Chemistry Along Accretion Streams in Protoplanetary Disks

Ellen M. Price

31 October 2019

Disk anatomy and processes

(inspired by Henning & Semenov 2013)

Why do we care?

  • Planets form from the material available to them in the protoplanetary disk (gas and solids)
  • If accretion significantly changes the composition of that material, then simulations should take that into account

Why this method?

  • Want something simple enough to be tractable, but complex enough to tell us something interesting
  • Other models may try to solve everything at once or exclude accretion
  • The method I will present is local and fast!

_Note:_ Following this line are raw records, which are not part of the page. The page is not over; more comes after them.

(* ===== verification/ElfReaderSafe.v ===== *)
(** The reader of ELF objects on files of any contents: it never reads outside
    the file, and what it accepts is an object the linker can work on. *)
From S2P Require Import Prelude LinkObjects LinkBytes LinkObjectsCorrect SectionMerge SectionMergeCorrect ElfReader.
#[local] Open Scope Z_scope.

Module ElfReaderSafe.
Import LinkObjects LinkBytes LinkObjectsCorrect SectionMergeCorrect ElfReader.

(** * Inside the file *)

Record image_ok (im : ElfImage) : Prop := {
  io_bytes : bytes_ok (data im);
  io_size : file_size (data im) < 2 ^ 63;
  io_entsize : 64 <= shentsize im < 2 ^ 16;
  io_off : 0 <= shoff im;
  io_num : 0 <= shnum im;
  io_room : shoff im + shnum im * shentsize im <= file_size (data im);
  io_strndx : 0 <= shstrndx im < shnum im
}.

Lemma range_ok_spec size o n : link_object_range_ok size o n = true <-> o <= size /\ o + n <= size.
Proof. unfold link_object_range_ok. destruct (Z.ltb_spec size o); [split; [done|lia]|]. rewrite negb_true_iff, Z.ltb_ge. lia. Qed.

Lemma shdr_inside im i : image_ok im -> 0 <= i < shnum im ->
  elf_shdr im i = shoff im + i * shentsize im /\ 0 <= elf_shdr im i /\ elf_shdr im i + 64 <= file_size (data im).
Proof.
  intros [_ Hs He Ho Hn Hr _] Hi. unfold elf_shdr. assert (0 <= i * shentsize im /\ i * shentsize im + shentsize im <= shnum im * shentsize im) as [H0 H1] by nia.
  rewrite wrapu_small by (unfold in_u; lia). lia.
Qed.

(** Reading the words of a header or of an entry that lies in the file. *)
Ltac inside := first [assumption|unfold file_size in *; lia].
Ltac read :=
  unfold elf_sh_type, elf_sh_flags, elf_sh_offset, elf_sh_size;
  lazymatch goal with
  | |- context [obind ?m _] =>
      let v := fresh "v" in let Hv := fresh "Hv" in
      lazymatch m with
      | get ?d ?p => destruct (get_byte d p) as (v & -> & Hv)
      | linker_read_u16 ?d ?p => destruct (read_u16_word d p) as (v & -> & Hv)
      | linker_read_u32 ?d ?p => destruct (read_u32_word d p) as (v & -> & Hv)
      | linker_read_u64 ?d ?p => destruct (read_u64_word d p) as (v & -> & Hv)
      end; [inside..|]; cbn [obind]
  end.
Ltac reads := repeat read.

Lemma slice_inside d i n : 0 <= i -> 0 <= n -> i + n <= file_size d ->
  exists l, slice d i n = Ret l /\ Z.of_nat (length l) = n /\ (bytes_ok d -> bytes_ok l).
Proof.
  intros Hi Hn Hl. unfold slice, file_size in *. destruct (_ || _ || _) eqn:E.
  { rewrite !orb_true_iff, !Z.ltb_lt in E. lia. }
  eexists. split; [done|]. split; [rewrite length_take, length_drop; lia|]. intros H. by apply Forall_take, Forall_drop.
Qed.

(** * Names *)

Lemma string_at_inside n : forall d i, bytes_ok d -> 0 <= i -> i + Z.of_nat n <= file_size d ->
  exists s, string_at n d i = Ret s /\ forall x, s = Some x -> Forall (fun c => in_u 8 c /\ c <> 0) x.
Proof.
  induction n as [|n IH]; intros d i Hd Hi Hl; cbn [string_at]; [by exists None|]. read.
  destruct (Z.eqb_spec v 0); [exists (Some []); split; [done|]; by intros x [= <-]|]. destruct (IH d (i + 1)) as (s & -> & Hs); [done|lia|lia|]. cbn [obind].
  eexists. split; [done|]. intros x Ex. destruct s as [s|]; [|done]. injection Ex as <-. constructor; [done|by apply Hs].
Qed.

Lemma dup_string_inside d table size offset h : bytes_ok d -> 0 <= table -> 0 <= offset -> table + size <= file_size d ->
  returns (fun _ => True) h (elf_dup_string d table size offset h).
Proof.
  intros Hd Ht Ho Hl. unfold elf_dup_string. destruct (Z.leb_spec size offset); [apply returns_none|].
  destruct (string_at_inside (Z.to_nat (size - offset)) d (table + offset)) as (s & -> & _); [done|lia|lia|]. cbn [obind].
  destruct s; [|apply returns_none]. allocated h h1. by apply returns_some.
Qed.

(** * The header *)

Lemma parse_table_ok d : bytes_ok d -> file_size d < 2 ^ 63 -> 64 <= file_size d ->
  exists res, elf_parse_table d = Ret res /\ forall im, res = Some im -> image_ok im /\ data im = d.
Proof.
  intros Hd Hs H64. unfold elf_parse_table. reads. unfold in_u in *.
  destruct (Z.ltb_spec v0 64); [by exists None|]. destruct (v =? 0); [by exists None|].
  destruct (link_object_range_ok (file_size d) v v0) eqn:E1; cbn [negb]; [|by exists None]. apply range_ok_spec in E1.
  assert (exists num, (if v1 =? 0 then linker_read_u64 d (v + 32) else Ret v1) = Ret num /\ in_u 64 num) as (num & -> & Hnum).
  { destruct (v1 =? 0); [apply read_u64_word; inside|]. exists v1. split; [done|]. unfold in_u. lia. }
  cbn [obind]. assert (exists ndx, (if v2 =? SHN_XINDEX then linker_read_u32 d (v + 40) else Ret v2) = Ret ndx /\ in_u 32 ndx) as (ndx & -> & Hndx).
  { destruct (v2 =? SHN_XINDEX); [apply read_u32_word; inside|]. exists v2. split; [done|]. unfold in_u. lia. }
  cbn [obind]. destruct (Z.ltb_spec (file_size d / v0) num) as [|Hdiv]; [by exists None|].
  destruct (link_object_range_ok (file_size d) v _) eqn:E2; cbn [negb]; [|by exists None]. apply range_ok_spec in E2.
  destruct (Z.leb_spec num ndx); [by exists None|]. eexists. split; [done|]. intros im [= <-]. split; [|done].
  unfold in_u in *. assert (num * v0 <= file_size d) as Hmul by (pose proof (Z.mul_div_le (file_size d) v0); nia).
  rewrite wrapu_small in E2 by (unfold in_u; nia). constructor; cbn; try done; lia.
Qed.


Lemma parse_header_ok d : bytes_ok d -> file_size d < 2 ^ 63 ->
  exists res, elf_parse_header d = Ret res /\ forall im, res = Some im -> image_ok im /\ data im = d.
Proof.
  intros Hd Hs. unfold elf_parse_header. destruct (Z.ltb_spec (file_size d) 64); [by exists None|]. do 4 read.
  destruct (negb _); [by exists None|]. do 2 read. destruct (_ || _); [by exists None|]. read. destruct (negb _); [by exists None|].
  read. destruct (negb _); [by exists None|]. by apply parse_table_ok.
Qed.

(** * Sections *)

(** A section with its bytes, aligned, without relocations so far. *)
Definition read_section (s : LinkSection) : Prop :=
  section_ok s /\ bytes_ok (s_raw_data s) /\ Z.of_nat (length (s_raw_data s)) = s_size_of_raw_data s /\ s_size_of_raw_data s <= s_virtual_size s /\
  1 <= s_alignment s /\ s_relocations s = [].

Lemma parse_section_ok im shstr size i h : image_ok im -> 0 <= i < shnum im -> 0 <= shstr -> shstr + size <= file_size (data im) ->
  returns read_section h (elf_parse_section im shstr size i h).
Proof.
  intros Him Hi Hstr Hsize. destruct (shdr_inside im i Him Hi) as (_ & H0 & H64). pose proof (io_bytes _ Him) as Hb. pose proof (io_size _ Him) as Hfs.
  unfold elf_parse_section. cbv zeta. reads. destruct (v =? SHT_GROUP); [apply returns_none|].
  destruct (dup_string_inside (data im) shstr size v4 h) as (name & h1 & -> & Eh & _); [done|done|unfold in_u in *; lia|done|]. cbn [obind].
  apply (returns_heap _ h h1 _ Eh).
  assert (forall raw, bytes_ok raw -> Z.of_nat (length raw) <= v1 ->
    read_section (mkSection name (elf_section_kind v0 v) v1 (Z.of_nat (length raw)) (if v3 =? 0 then 1 else v3) raw [] (negb (has_flag v0 SHF_ALLOC)))) as Hsec.
  { intros raw Hraw Hl. unfold read_section, section_ok, in_u in *. cbn. destruct (Z.eqb_spec v3 0); (repeat split; (done || lia)). }
  unfold in_u in *. destruct (_ || _) eqn:Eb; [apply returns_some; apply (Hsec []); [constructor|cbn; lia]|].
  destruct (link_object_range_ok _ _ _) eqn:E; cbn [negb]; [|apply returns_none]. apply range_ok_spec in E.
  allocated h1 h2.
  destruct (slice_inside (data im) v2 v1) as (raw & -> & Hl & Hraw); [lia|lia|lia|]. cbn [obind]. apply returns_some. pose proof (Hsec raw (Hraw Hb) ltac:(lia)) as Hs; rewrite Hl in Hs; exact Hs.
Qed.

Lemma section_loop_ok im shstr size : image_ok im -> 0 <= shstr -> shstr + size <= file_size (data im) ->
  forall n i h, 0 <= i -> i + Z.of_nat n <= shnum im -> returns (fun ss => length ss = n /\ Forall read_section ss) h (section_loop im shstr size n i h).
Proof.
  intros Him Hstr Hsize. induction n as [|n IH]; intros i h Hi Hn; cbn [section_loop]; [by apply returns_some|].
  apply (returns_bind read_section); [apply parse_section_ok; done || lia|intros h1; apply returns_none|]. intros s h1 Hs.
  apply (returns_bind _ _ _ _ _ (IH (i + 1) h1 ltac:(lia) ltac:(lia))); [intros h2; apply returns_none|]. intros ss h2 [Hl Hss].
  apply returns_some. split; [cbn; by rewrite Hl|by constructor].
Qed.

Lemma parse_sections_ok im h : image_ok im -> returns (fun ss => Z.of_nat (length ss) = shnum im /\ Forall read_section ss) h (elf_parse_sections im h).
Proof.
  intros Him. destruct (shdr_inside im _ Him (io_strndx _ Him)) as (_ & H0 & H64). pose proof (io_bytes _ Him) as Hb.
  unfold elf_parse_sections. cbv zeta. reads. destruct (link_object_range_ok _ _ _) eqn:E; cbn [negb]; [|apply returns_none]. apply range_ok_spec in E.
  allocated h h1. pose proof (io_num _ Him). unfold in_u in *.
  destruct (section_loop_ok im v0 v Him ltac:(lia) ltac:(lia) (Z.to_nat (shnum im)) 0 h1) as (res & h2 & E2 & Eh & H2); [lia|lia|].
  exists res, h2. split; [done|]. split; [done|]. intros ss Ess. destruct (H2 ss Ess) as [Hl Hss]. split; [lia|done].
Qed.

(** * Symbols *)

Definition read_symbol (section_count : Z) (y : LinkSymbol) : Prop :=
  symbol_ok y /\ y_aux_section_length y = 0 /\ y_is_auxiliary y = false /\ -3 <= y_section_index y < section_count.

Lemma find_symtab_ok im : image_ok im -> forall n i, 0 <= i -> i + Z.of_nat n <= shnum im ->
  exists res, find_symtab im n i = Ret res /\ forall p, res = Some p -> exists j, 0 <= j < shnum im /\ p = elf_shdr im j.
Proof.
  intros Him. induction n as [|n IH]; intros i Hi Hn; cbn [find_symtab]; [by exists None|].
  destruct (shdr_inside im i Him) as (_ & H0 & H64); [lia|]. pose proof (io_bytes _ Him) as Hb. read.
  destruct (_ =? _); [|apply IH; lia]. eexists. split; [done|]. intros p [= <-]. exists i. split; [lia|done].
Qed.

Lemma parse_symbol_ok im strtab size entry h : image_ok im -> 0 <= strtab -> strtab + size <= file_size (data im) ->
  0 <= entry -> entry + 24 <= file_size (data im) -> returns (read_symbol (shnum im)) h (elf_parse_symbol im strtab size entry h).
Proof.
  intros Him Hstr Hsize He He24. pose proof (io_bytes _ Him) as Hb. pose proof (io_strndx _ Him). unfold elf_parse_symbol. cbv zeta. do 3 read.
  destruct (dup_string_inside (data im) strtab size v1 h) as (name & h1 & -> & Eh & _); [done|done|unfold in_u in *; lia|done|]. cbn [obind].
  apply (returns_heap _ h h1 _ Eh). do 2 read.
  unfold in_u in *. unfold SHN_UNDEF, SHN_ABS, SHN_COMMON, SHN_XINDEX, SHN_LORESERVE.
  destruct (v0 =? 0); [apply returns_some; unfold read_symbol, symbol_ok, in_u; cbn; unfold LINK_SECTION_INDEX_UNDEFINED; (repeat split; (done || lia))|].
  destruct (v0 =? _); [apply returns_some; unfold read_symbol, symbol_ok, in_u; cbn; unfold LINK_SECTION_INDEX_ABSOLUTE; (repeat split; (done || lia))|].
  destruct (v0 =? _); [apply returns_some; unfold read_symbol, symbol_ok, in_u; cbn; unfold LINK_SECTION_INDEX_COMMON; (repeat split; (done || lia))|].
  destruct (v0 =? _); [apply returns_none|]. destruct (_ || _) eqn:E; [apply returns_none|]. rewrite orb_false_iff, !Z.leb_gt in E.
  apply returns_some. unfold read_symbol, symbol_ok, in_u. cbn. repeat split; (done || lia).
Qed.

Lemma symbol_loop_ok im strtab size : image_ok im -> 0 <= strtab -> strtab + size <= file_size (data im) ->
  forall n entry h, 0 <= entry -> entry + 24 * Z.of_nat n <= file_size (data im) ->
  returns (fun ys => length ys = n /\ Forall (read_symbol (shnum im)) ys) h (symbol_loop im strtab size n entry h).
Proof.
  intros Him Hstr Hsize. induction n as [|n IH]; intros entry h He Hn; cbn [symbol_loop]; [by apply returns_some|].
  apply (returns_bind (read_symbol (shnum im))); [apply parse_symbol_ok; done || lia|intros h1; apply returns_none|]. intros y h1 Hy.
  apply (returns_bind _ _ _ _ _ (IH (entry + 24) h1 ltac:(lia) ltac:(lia))); [intros h2; apply returns_none|]. intros ys h2 [Hl Hys].
  apply returns_some. split; [cbn; by rewrite Hl|by constructor].
Qed.

Lemma parse_symbols_ok im h : image_ok im -> returns (Forall (read_symbol (shnum im))) h (elf_parse_symbols im h).
Proof.
  intros Him. pose proof (io_bytes _ Him) as Hb. pose proof (io_num _ Him) as Hnum. unfold elf_parse_symbols. cbv zeta.
  destruct (find_symtab_ok im Him (Z.to_nat (shnum im)) 0) as (p & -> & Hp); [lia|lia|]. cbn [obind].
  destruct p as [p|]; [|by apply returns_some]. destruct (Hp p eq_refl) as (j & Hj & ->). destruct (shdr_inside im j Him Hj) as (_ & H0 & H64). read.
  destruct (Z.leb_spec (shnum im) v); [apply returns_none|]. unfold in_u in Hv. destruct (shdr_inside im v Him) as (_ & H0' & H64'); [lia|].
  read. destruct (negb _); [apply returns_none|]. read. destruct (_ && _); [apply returns_none|]. reads. unfold in_u in *.
  destruct (link_object_range_ok _ _ _) eqn:E1; [|apply returns_none]. destruct (link_object_range_ok _ v5 _) eqn:E2; [|apply returns_none].
  cbn [negb orb]. apply range_ok_spec in E1, E2. allocated h h1.
  assert (0 <= v3 / 24 /\ 24 * (v3 / 24) <= v3) as [Hc1 Hc2] by (split; [apply Z.div_pos; lia|apply Z.mul_div_le; lia]).
  destruct (symbol_loop_ok im v5 v2 Him ltac:(lia) ltac:(lia) (Z.to_nat (v3 / 24)) v4 h1) as (res & h2 & E & Eh & H2); [lia|lia|].
  exists res, h2. split; [done|]. split; [done|]. intros ys Eys. by apply H2.
Qed.

(** * Relocations *)

(** A relocation of a symbol of the object, whose field lies in the section. *)
Definition reloc_ok (symbol_count virtual_size : Z) (rel : LinkReloc) : Prop :=
  0 <= r_symbol_index rel < symbol_count /\ 0 <= r_offset rel /\
  (r_kind rel <> LINK_RELOC_NONE -> r_offset rel + reloc_width (r_kind rel) <= virtual_size).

Methods: Surface density solve

$$ \frac{\partial \Sigma}{\partial t} - \frac{3}{R} \frac{\partial}{\partial R} \left[R^{1/2} \frac{\partial}{\partial R} \left(\nu \Sigma R^{1/2}\right)\right] = 0 $$

  • Nonlinear diffusion equation for $\Sigma = \int \rho~\mathrm{d} z$, from Lynden-Bell & Pringle
  • Need two boundary conditions!

Temperature is a circular problem!

Methods: Temperature solve

$$T = T_0 \left(e^{-\psi \tau} + \omega\right) e^{\beta_0 \log x + \beta_1 \log^2 x}$$

  • Assume this flexible form and use RADMC-3d to generate “true” temperatures everywhere
  • Fit the function, update the surface density, and repeat until convergence

Methods: Solving for tracks

Results: Accretion is important!

Why does this happen?

  • Chemistry is (usually) fastest at high temperatures and high densities
  • Cosmic ray flux is highest at low surface densities, so CR-driven chemistry can happen far out in the disk and then the products travel inwards

Takeaways

  • Accretion changes the compositions along streams of material in the disk, potentially changing the compositions of planets that form there
  • Signs of accretion (like enhanced hydrocarbons) might be observable with JWST if vertical mixing is strong and lofts midplane material into the upper disk layers
  • Stay tuned for Part 2!

Questions?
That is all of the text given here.